If f(n)=O(g(n)), then shouldn't f(n)∗log2(f(n)^c)=O(g(n)∗log2(g(n))) depend on the value of C?

Question

If f(n)=O(g(n)), then shouldn't f(n)∗log2(f(n)^c)=O(g(n)∗log2(g(n))) depend on the value of C?

Here C is a positive constant. According to me if C is large then the statement would become false and if c is small it'd be true. Hence the outcome is dependent on c.

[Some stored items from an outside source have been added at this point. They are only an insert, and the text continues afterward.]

(* ===== verification/ScheduleRecommender.v ===== *)
(** The earliest free window for a number of cards
    ([backend/corelab_backend/services/schedule_recommender.py]).

    [after] is the instant the caller wrote, its zone dropped as the code
    drops it. *)

From S2P Require Import Prelude Models SessionLayer ReservationService.

Definition HORIZON_DAYS : Z := 7.
Definition DEFAULT_TOP_K : Z := 3.

Record Candidate : Type := mkCandidate {
  server_id : Z ;
  gpu_ids : list Z ;
  start_at : Z ;
  end_at : Z }.

(** [busy_by_gpu]: half-open intervals. *)
Definition Busy : Type := gmap Z (list (Z * Z)).

Definition busy_of (busy : Busy) (gpu_id : Z) : list (Z * Z) := default [] (busy !! gpu_id).

(** [b_start <= t < b_end] *)
Definition within (t : Z) (b : Z * Z) : bool := bool_decide (b.1 <= t) && bool_decide (t < b.2).

Definition busy_at (busy : Busy) (t gpu_id : Z) : bool := existsb (within t) (busy_of busy gpu_id).

(** Stops at the [n]-th. *)
Fixpoint pick (picked : list Z) (gids : list Z) (n : Z) (busy : Busy) (at_time : Z) : list Z :=
  match gids with
  | [] => picked
  | g :: gids =>
      if busy_at busy at_time g then pick picked gids n busy at_time
      else
        let picked := picked ++ [g] in
        if bool_decide (Z.of_nat (length picked) = n) then picked else pick picked gids n busy at_time
  end.

Definition _pick_first_n (gids : list Z) (n : Z) (busy : Busy) (at_time : Z) : list Z :=
  pick [] gids n busy at_time.

(** ** The sweep *)

(** Time, -1 on leaving the free set or +1 on entering it, card. *)
Record event : Type := mkEvent { ev_time : Z ; ev_delta : Z ; ev_gpu : Z }.

Definition event_le (e e' : event) : Prop :=
  ev_time e < ev_time e' ∨ ev_time e = ev_time e' ∧ ev_delta e <= ev_delta e'.
#[export] Instance event_le_dec : RelDecision event_le.
Proof. intros e e'. unfold event_le. apply _. Defined.

Definition gpu_events (busy : Busy) (g : Z) : list event :=
  concat ((λ b, [mkEvent b.1 (-1) g; mkEvent b.2 1 g]) <$> busy_of busy g).

Definition events (busy : Busy) (gids : list Z) : list event :=
  merge_sort event_le (concat (gpu_events busy <$> gids)).

(** [free_set] before the first event. *)
Definition free_initially (busy : Busy) (gids : list Z) (window_start : Z) : gset Z :=
  foldl (λ free g, if busy_at busy window_start g then free ∖ {[g]} else free) (list_to_set gids) gids.

Definition apply_event (free : gset Z) (e : event) : gset Z :=
  if bool_decide (ev_delta e = -1) then free ∖ {[ev_gpu e]} else {[ev_gpu e]} ∪ free.

Definition enough (gpu_count : Z) (free : gset Z) : bool := bool_decide (gpu_count <= Z.of_nat (size free)).

(** The loop: the start of a span that lasted, or [candidate_start] at its
    end. *)
Fixpoint sweep (gpu_count duration window_end : Z) (free : gset Z) (candidate_start : option Z)
    (evs : list event) : Z + option Z :=
  match evs with
  | [] => inr candidate_start
  | e :: evs =>
      let free := apply_event free e in
      let continue cs :=
        if bool_decide (window_end <= ev_time e) then inr cs
        else sweep gpu_count duration window_end free cs evs in
      match candidate_start with
      | None => continue (if enough gpu_count free then Some (ev_time e) else None)
      | Some c =>
          if enough gpu_count free then continue (Some c)
          else if bool_decide (duration <= ev_time e - c) then inl c
          else continue None
      end
  end.

(** The span that lasted until it was closed, or until the horizon. *)
Definition span_start (swept : Z + option Z) (window_end duration : Z) : option Z :=
  match swept with
  | inl c => Some c
  | inr (Some c) => if bool_decide (duration <= window_end - c) then Some c else None
  | inr None => None
  end.

Definition _earliest_window_for_server (gids : list Z) (busy : Busy) (window_start window_end gpu_count duration : Z) :
    option (list Z * Z * Z) :=
  let free := free_initially busy gids window_start in
  let candidate_start := if enough gpu_count free then Some window_start else None in
  (λ c, (_pick_first_n gids gpu_count busy c, c, c + duration)) <$>
    span_start (sweep gpu_count duration window_end free candidate_start (events busy gids)) window_end duration.

(** ** The query *)

(** [d.setdefault(k, []).append(v)]: insertion order. *)
Fixpoint append_to {V} (k : Z) (v : V) (d : list (Z * list V)) : list (Z * list V) :=
  match d with
  | [] => [(k, [v])]
  | (k', vs) :: d => if bool_decide (k' = k) then (k', vs ++ [v]) :: d else (k', vs) :: append_to k v d
  end.

Definition gpu_le (a b : Gpu.t) : Prop :=
  Gpu.server_id a < Gpu.server_id b ∨
  Gpu.server_id a = Gpu.server_id b ∧ Gpu.gpu_index a <= Gpu.gpu_index b.
#[export] Instance gpu_le_dec : RelDecision gpu_le.
Proof. intros a b. unfold gpu_le. apply _. Defined.

(** The active cards of the lab's active servers. *)
Definition lab_gpus (d : Db) (lab_id : Z) : list Gpu.t :=
  merge_sort gpu_le
    (filter (λ g, Gpu.is_active g = 1 ∧
       (match servers d !! Gpu.server_id g with
        | Some sv => bool_decide (Server.lab_id sv = lab_id) && bool_decide (Server.is_active sv = 1) &&
                     bool_decide (Server.status sv ∈ ["online"; "offline"]%string)
        | None => false
        end) = true) (rows (gpus d))).

Definition gpus_by_server (d : Db) (lab_id : Z) : list (Z * list Z) :=
  foldl (λ acc g, append_to (Gpu.server_id g) (Gpu.id g) acc) [] (lab_gpus d lab_id).

Definition booking_le (a b : Z * Reservation.t) : Prop :=
  a.1 < b.1 ∨ a.1 = b.1 ∧ Reservation.start_at a.2 <= Reservation.start_at b.2.
#[export] Instance booking_le_dec : RelDecision booking_le.
Proof. intros a b. unfold booking_le. apply _. Defined.

(** The bookings of these cards that meet the search window, with the card. *)
Definition busy_rows (d : Db) (gids : list Z) (search_start horizon_end : Z) : list (Z * Reservation.t) :=
  merge_sort booking_le
    (omap (λ r, g ← Reservation.gpu_id r ;
                if bool_decide (g ∈ gids) && bool_decide (Reservation.status r ∈ ACTIVE_STATUSES) &&
                   bool_decide (Reservation.start_at r < horizon_end) &&
                   bool_decide (search_start < Reservation.end_at r)
                then Some (g, r) else None) (rows (reservations d))).

(** Clipped to the search window. *)
Definition clip (search_start horizon_end : Z) (r : Reservation.t) : Z * Z :=
  (Z.max (Reservation.start_at r) search_start, Z.min (Reservation.end_at r) horizon_end).

Definition busy_by_gpu (d : Db) (gids : list Z) (search_start horizon_end : Z) : Busy :=
  foldl (λ acc p, <[p.1 := busy_of acc p.1 ++ [clip search_start horizon_end p.2]]> acc) ∅
    (busy_rows d gids search_start horizon_end).

Definition recommend (lab_id gpu_count time_limit_seconds : Z) (after : option Z) (top_k : Z) : M (list Candidate) :=
  raise_if (bool_decide (gpu_count < 1)) ValueError ;;
  raise_if (bool_decide (time_limit_seconds < 60)) ValueError ;;
  now ← utcnow ;
  let search_start := Z.max (default now after) now in
  let horizon_end := search_start + days HORIZON_DAYS in
  let duration := seconds time_limit_seconds in
  by_server ← gets (λ s, gpus_by_server (db s) lab_id) ;
  let eligible := filter (λ p, gpu_count <= Z.of_nat (length p.2)) by_server in
  if bool_decide (eligible = []) then mret []
  else
    busy ← gets (λ s, busy_by_gpu (db s) (concat eligible.*2) search_start horizon_end) ;
    let candidates := omap (λ p,
      '(gids, b, e) ← _earliest_window_for_server p.2 busy search_start horizon_end gpu_count duration ;
      Some (mkCandidate p.1 gids b e)) eligible in
    mret (take (Z.to_nat top_k) (order_by start_at candidates)).

(** ** The endpoint *)

Record RecommendRequest : Type := mkRecommend {
  rr_gpu_count : Z ;
  rr_time_limit_seconds : Z ;
  rr_after : option Z ;
  rr_top_k : Z }.

(** The bounds of the fields. *)
Definition recommend_valid (p : RecommendRequest) : bool :=
  bool_decide (1 <= rr_gpu_count p <= 8) && bool_decide (60 <= rr_time_limit_seconds p <= 86400) &&
  bool_decide (1 <= rr_top_k p <= 10).

Definition recommend_reservation (p : RecommendRequest) (lab_id : Z) : M (list Candidate) :=
  raise_if (negb (recommend_valid p)) (HTTPException 422 "validation error") ;;
  try_except (recommend lab_id (rr_gpu_count p) (rr_time_limit_seconds p) (rr_after p) (rr_top_k p))
    (λ e, match e with ValueError => raise (HTTPException 422 "ValueError") | _ => raise e end).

I am taking a class on algorithms and this is one of the questions I was asked. According to me this should be dependent on constant c but the answer was wrong.

Answer 1

@Undefitied, By the definition of Big-Oh notation f(n) = O(g(n)) if and only if there exists a constant "c" and an N such that f(n) <= c*f(n) for all n > N. When we assert f(n) is "equal" to O(g(n)), we are not saying they are necessarily "equal" in algebraic terms. We are saying f(n) is bounded above by g(n). If f and g are nondecreasing and always bigger than one, and c is a positive constant, the proof given above by Mitch Wheat is true.

Answer 2

log(x^c)  = c * log(x)

So,

log2(f(n)^c) == c * log2(f(n))

Therefore,

f(n)∗log2(f(n)^c) = c * f(n) * log2(f(n))

                   = O(g(n)∗log2(g(n)))